-- Given records follows --

(** C3, as the specification words it, fails in two ways.  A classifier
    interrupted in [predict] raises what [except Exception] does not
    catch, and the adapter raises it in turn.  A classifier that raises a
    [ValueError] whose text is not ASCII, under a standard output opened
    in ASCII, makes the [print] of the [except] block raise, and the
    adapter raises that.  The rule engine classifies the same record in
    the same state both times. *)
Lemma classifier_error_escapes :
  fst (get_model_prediction interrupted_model borderline (world_of 1))
    = Raise (BaseException "KeyboardInterrupt") /\
  fst (get_rule_based_prediction borderline (world_of 1))
    = Return (mkPredictionResult Minimal Nil) /\
  fst (get_model_prediction accented_model borderline (ascii_world_of 1))
    = Raise (Exception "'ascii' codec can't encode character") /\
  fst (get_rule_based_prediction borderline (ascii_world_of 1))
    = Return (mkPredictionResult Minimal Nil).
Proof. repeat split; vm_compute; reflexivity. Qed.

(** C3, amended.  If no classifier is loaded, or the loaded classifier
    raises an instance of [Exception] while the frame is built, while
    [predict] runs or while its first label is read, and standard output
    takes the fallback notice, then the classifier adapter returns what
    the rule engine returns for the same record from the same state of
    the generator, leaves the generator as the rule engine leaves it, and
    does return: the classifier's exception does not reach the caller. *)
Theorem classifier_fallback (env : Runtime) (p : Patient) (w : World) :
  (MODEL env = None \/
   exists model e, MODEL env = Some model /\
     (pd_DataFrame env [features p] = Raise e \/
      (exists df, pd_DataFrame env [features p] = Return df /\
                  predict model df = Raise e) \/
      (exists df, pd_DataFrame env [features p] = Return df /\
                  predict model df = Return [] /\
                  e = Exception "list index out of range")) /\
     is_Exception e = true /\
     stdout_error w (stdout w) (fallback_line e) = None) ->
  fst (get_model_prediction env p w) = fst (get_rule_based_prediction p w) /\
  same_rng (snd (get_model_prediction env p w)) (snd (get_rule_based_prediction p w)) /\
  exists res, fst (get_model_prediction env p w) = Return res.
Proof.
  intros H.
  assert (Same :
    fst (get_model_prediction env p w) = fst (get_rule_based_prediction p w) /\
    same_rng (snd (get_model_prediction env p w)) (snd (get_rule_based_prediction p w))).
  { destruct H as [Hnone | (model & e & Hm & Hfail & He & Hout)].
    - unfold get_model_prediction. rewrite Hnone. split; [ reflexivity | ].
      split; reflexivity.
    - pose proof (@model_branch_raises env p model e w Hfail) as Hraise.
      rewrite (@except_branch env p model e w Hm Hraise He).
      unfold bind, print. rewrite Hout.
      apply rule_engine_same_rng. split; reflexivity. }
  destruct Same as [Hres Hrng]. split; [ exact Hres | ]. split; [ exact Hrng | ].
  destruct (rule_engine_cases p w) as (label & w' & Hrun & _).
  eexists. rewrite Hres, Hrun. reflexivity.
Qed.

Lemma classifier_fallback_witness :
  (exists model e, MODEL broken_model = Some model /\
     (exists df, pd_DataFrame broken_model [features borderline] = Return df /\
                 predict model df = Raise e) /\
     is_Exception e = true /\
     stdout_error (world_of 1) (stdout (world_of 1)) (fallback_line e) = None) /\
  fst (get_model_prediction broken_model borderline (world_of 1))
    = fst (get_rule_based_prediction borderline (world_of 1)) /\
  same_rng (snd (get_model_prediction broken_model borderline (world_of 1)))
           (snd (get_rule_based_prediction borderline (world_of 1))) /\
  exists res,
    fst (get_model_prediction broken_model borderline (world_of 1)) = Return res.
Proof.
  split.
  - exists always_raises, (Exception "feature_names mismatch").
    split; [ reflexivity | ]. split; [ | split; reflexivity ].
    eexists; split; reflexivity.
  - apply (classifier_fallback broken_model borderline (world_of 1)).
    right. exists always_raises, (Exception "feature_names mismatch").
    split; [ reflexivity | ]. split; [ | split; reflexivity ].
    right; left. eexists; split; reflexivity.
Defined.

(** The fallback at work: the stub raises, the notice is printed, and the
    record goes through rule 4 with the generator's draw. *)
Example broken_model_run :
  get_model_prediction broken_model borderline (world_of 1)
  = (Return (mkPredictionResult Minimal Nil),
     mkWorld (fun _ => 1%nat) 1
       ["Model prediction error: feature_names mismatch. Falling back to rule-based logic."]
       accepting).
Proof. vm_compute. reflexivity. Qed.

(** C8.  When a classifier is loaded and its prediction succeeds with
    first label [c], the adapter's risk is [Minimal] for [c = 0],
    [Delayed] for [c = 1] and [Immediate] for every other [c]; the
    intervention is the policy's for that risk. *)
Theorem label_mapping (env : Runtime) (model : Classifier) (p : Patient) (w : World)
    (df : DataFrame) (c : Z) (rest : list Z) :
  MODEL env = Some model ->
  pd_DataFrame env [features p] = Return df ->
  predict model df = Return (c :: rest) ->
  exists res,
    get_model_prediction env p w = (Return res, w) /\
    intervention res = rule_based_intervention p (risk res) /\
    (c = 0%Z -> risk res = Minimal) /\
    (c = 1%Z -> risk res = Delayed) /\
    (c <> 0%Z -> c <> 1%Z -> risk res = Immediate).
Proof.
  intros Hm Hf Hp.
  unfold get_model_prediction, try_except, model_branch, bind, lift.
  rewrite Hm, Hf, Hp. simpl.
  eexists. split; [ reflexivity | ]. simpl. split; [ reflexivity | ].
  repeat split.
  - intros ->. reflexivity.
  - intros ->. reflexivity.
  - intros H0 H1.
    apply Z.eqb_neq in H0. apply Z.eqb_neq in H1. rewrite H0, H1. reflexivity.
Qed.

Lemma label_mapping_witness :
  (MODEL (model_saying 2) = Some (constant 2) /\
   pd_DataFrame (model_saying 2) [features hypoxic] = Return [features hypoxic] /\
   predict (constant 2) [features hypoxic] = Return [2%Z]) /\
  exists res,
    get_model_prediction (model_saying 2) hypoxic (world_of 0) = (Return res, world_of 0) /\
    intervention res = rule_based_intervention hypoxic (risk res) /\
    (2 = 0 -> risk res = Minimal)%Z /\
    (2 = 1 -> risk res = Delayed)%Z /\
    (2 <> 0 -> 2 <> 1 -> risk res = Immediate)%Z.
Proof.
  split.
  - repeat split.
  - apply (@label_mapping (model_saying 2) (constant 2) hypoxic (world_of 0)
             [features hypoxic] 2%Z []); reflexivity.
Defined.

Example model_says_minimal :
  returned (get_model_prediction (model_saying 0) shocked (world_of 0))
  = Some (mkPredictionResult Minimal Nil).
Proof. vm_compute. reflexivity. Qed.

Example model_says_seven :
  returned (get_model_prediction (model_saying 7) tachycardic (world_of 0))
  = Some (mkPredictionResult Immediate ICU).
Proof. vm_compute. reflexivity. Qed.

(* ===================================================================== *)
(** ** The severity scorer *)
(* ===================================================================== *)

(** C4.  [map_risk_to_score] is a function of its argument alone, defined
    on every string: [Immediate] scores 0.9, [Delayed] 0.6, [Minimal] 0.2,
    a label the scorer does not recognise (it carries neither [RED] nor
    [YELLOW]) scores 0.2 like [Minimal], and every score lies in [0, 1]. *)
Theorem severity_score_table :
  map_risk_to_score Immediate = 0.9%float /\
  map_risk_to_score Delayed = 0.6%float /\
  map_risk_to_score Minimal = 0.2%float /\
  (forall label,
     str_in "RED" label = false -> str_in "YELLOW" label = false ->
     map_risk_to_score label = map_risk_to_score Minimal) /\
  (forall label,
     map_risk_to_score label = 0.9%float \/
     map_risk_to_score label = 0.6%float \/
     map_risk_to_score label = 0.2%float) /\
  (forall label,
     le 0 (map_risk_to_score label) = true /\ le (map_risk_to_score label) 1 = true).
Proof.
  split; [ reflexivity | ]. split; [ reflexivity | ]. split; [ reflexivity | ].
  split; [ | split ]; intros label.
  - intros Hred Hyellow. unfold map_risk_to_score at 1.
    rewrite Hred, Hyellow. reflexivity.
  - unfold map_risk_to_score.
    destruct (str_in "RED" label); [ now left | ].
    destruct (str_in "YELLOW" label); [ now right; left | now right; right ].
  - unfold map_risk_to_score.
    destruct (str_in "RED" label); [ split; reflexivity | ].
    destruct (str_in "YELLOW" label); split; reflexivity.
Qed.

Lemma severity_score_table_witness :
  str_in "RED" "Unknown" = false /\ str_in "YELLOW" "Unknown" = false /\
  map_risk_to_score "Unknown" = map_risk_to_score Minimal.
Proof.
  split; [ reflexivity | ]. split; [ reflexivity | ].
  apply (proj1 (proj2 (proj2 (proj2 severity_score_table)))); reflexivity.
Defined.

(** Recognition is by substring: a label that merely contains [RED] is
    scored as [Immediate] is. *)
Example substring_recognition :
  map_risk_to_score "INFRARED" = 0.9%float /\
  map_risk_to_score "immediate (red)" = 0.2%float.
Proof. split; reflexivity. Qed.

(* ===================================================================== *)
(** ** Further facts about the primitives *)
(* ===================================================================== *)

Unset Implicit Arguments.

Section FloatChains.

(** The order on exponent and mantissa that [SFcompare] uses between two
    finite numbers of the same sign. *)
Lemma lex_lt_trans (e1 e2 e3 : Z) (m1 m2 m3 : positive) :
  match (e1 ?= e2)%Z with Lt => Lt | Gt => Gt | Eq => Pos.compare_cont Eq m1 m2 end = Lt ->
  match (e2 ?= e3)%Z with Lt => Lt | Gt => Gt | Eq => Pos.compare_cont Eq m2 m3 end = Lt ->
  match (e1 ?= e3)%Z with Lt => Lt | Gt => Gt | Eq => Pos.compare_cont Eq m1 m3 end = Lt.
Proof.
  change (Pos.compare_cont Eq m1 m2) with (m1 ?= m2)%positive.
  change (Pos.compare_cont Eq m2 m3) with (m2 ?= m3)%positive.
  change (Pos.compare_cont Eq m1 m3) with (m1 ?= m3)%positive.
  destruct (Z.compare_spec e1 e2), (Z.compare_spec e2 e3), (Z.compare_spec e1 e3);
    try discriminate; try lia; try reflexivity;
    destruct (Pos.compare_spec m1 m2), (Pos.compare_spec m2 m3),
             (Pos.compare_spec m1 m3);
    try discriminate; try lia; reflexivity.
Qed.

Lemma lex_gt_trans (e1 e2 e3 : Z) (m1 m2 m3 : positive) :
  match (e1 ?= e2)%Z with Lt => Gt | Gt => Lt | Eq => CompOpp (Pos.compare_cont Eq m1 m2) end = Lt ->
  match (e2 ?= e3)%Z with Lt => Gt | Gt => Lt | Eq => CompOpp (Pos.compare_cont Eq m2 m3) end = Lt ->
  match (e1 ?= e3)%Z with Lt => Gt | Gt => Lt | Eq => CompOpp (Pos.compare_cont Eq m1 m3) end = Lt.
Proof.
  change (Pos.compare_cont Eq m1 m2) with (m1 ?= m2)%positive.
  change (Pos.compare_cont Eq m2 m3) with (m2 ?= m3)%positive.
  change (Pos.compare_cont Eq m1 m3) with (m1 ?= m3)%positive.
  destruct (Z.compare_spec e1 e2), (Z.compare_spec e2 e3), (Z.compare_spec e1 e3);
    try discriminate; try lia; try reflexivity;
    destruct (Pos.compare_spec m1 m2), (Pos.compare_spec m2 m3),
             (Pos.compare_spec m1 m3);
    simpl; try discriminate; try lia; reflexivity.
Qed.

(** [<] on floats is transitive. *)
Lemma SFcompare_lt_trans (x y z : spec_float) :
  SFcompare x y = Some Lt -> SFcompare y z = Some Lt -> SFcompare x z = Some Lt.
Proof.
  destruct x as [sx|sx| |sx mx ex], y as [sy|sy| |sy my ey], z as [sz|sz| |sz mz ez];
    simpl; try discriminate;
    try (destruct sx); try (destruct sy); try (destruct sz);
    simpl; try discriminate; try reflexivity;
    intros H1 H2; injection H1 as H1; injection H2 as H2; f_equal.
  - exact (lex_gt_trans _ _ _ _ _ _ H1 H2).
  - exact (lex_lt_trans _ _ _ _ _ _ H1 H2).
Qed.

-- Given records concluded --

**Task details**. Look through the material above and print exactly the lines from the one containing "returned (get_model_prediction (model_saying 7)" to the one containing "- intros Hred", both included, and nothing more.

**Final answer**.
  returned (get_model_prediction (model_saying 7) tachycardic (world_of 0))
  = Some (mkPredictionResult Immediate ICU).
Proof. vm_compute. reflexivity. Qed.

(* ===================================================================== *)
(** ** The severity scorer *)
(* ===================================================================== *)

(** C4.  [map_risk_to_score] is a function of its argument alone, defined
    on every string: [Immediate] scores 0.9, [Delayed] 0.6, [Minimal] 0.2,
    a label the scorer does not recognise (it carries neither [RED] nor
    [YELLOW]) scores 0.2 like [Minimal], and every score lies in [0, 1]. *)
Theorem severity_score_table :
  map_risk_to_score Immediate = 0.9%float /\
  map_risk_to_score Delayed = 0.6%float /\
  map_risk_to_score Minimal = 0.2%float /\
  (forall label,
     str_in "RED" label = false -> str_in "YELLOW" label = false ->
     map_risk_to_score label = map_risk_to_score Minimal) /\
  (forall label,
     map_risk_to_score label = 0.9%float \/
     map_risk_to_score label = 0.6%float \/
     map_risk_to_score label = 0.2%float) /\
  (forall label,
     le 0 (map_risk_to_score label) = true /\ le (map_risk_to_score label) 1 = true).
Proof.
  split; [ reflexivity | ]. split; [ reflexivity | ]. split; [ reflexivity | ].
  split; [ | split ]; intros label.
  - intros Hred Hyellow. unfold map_risk_to_score at 1.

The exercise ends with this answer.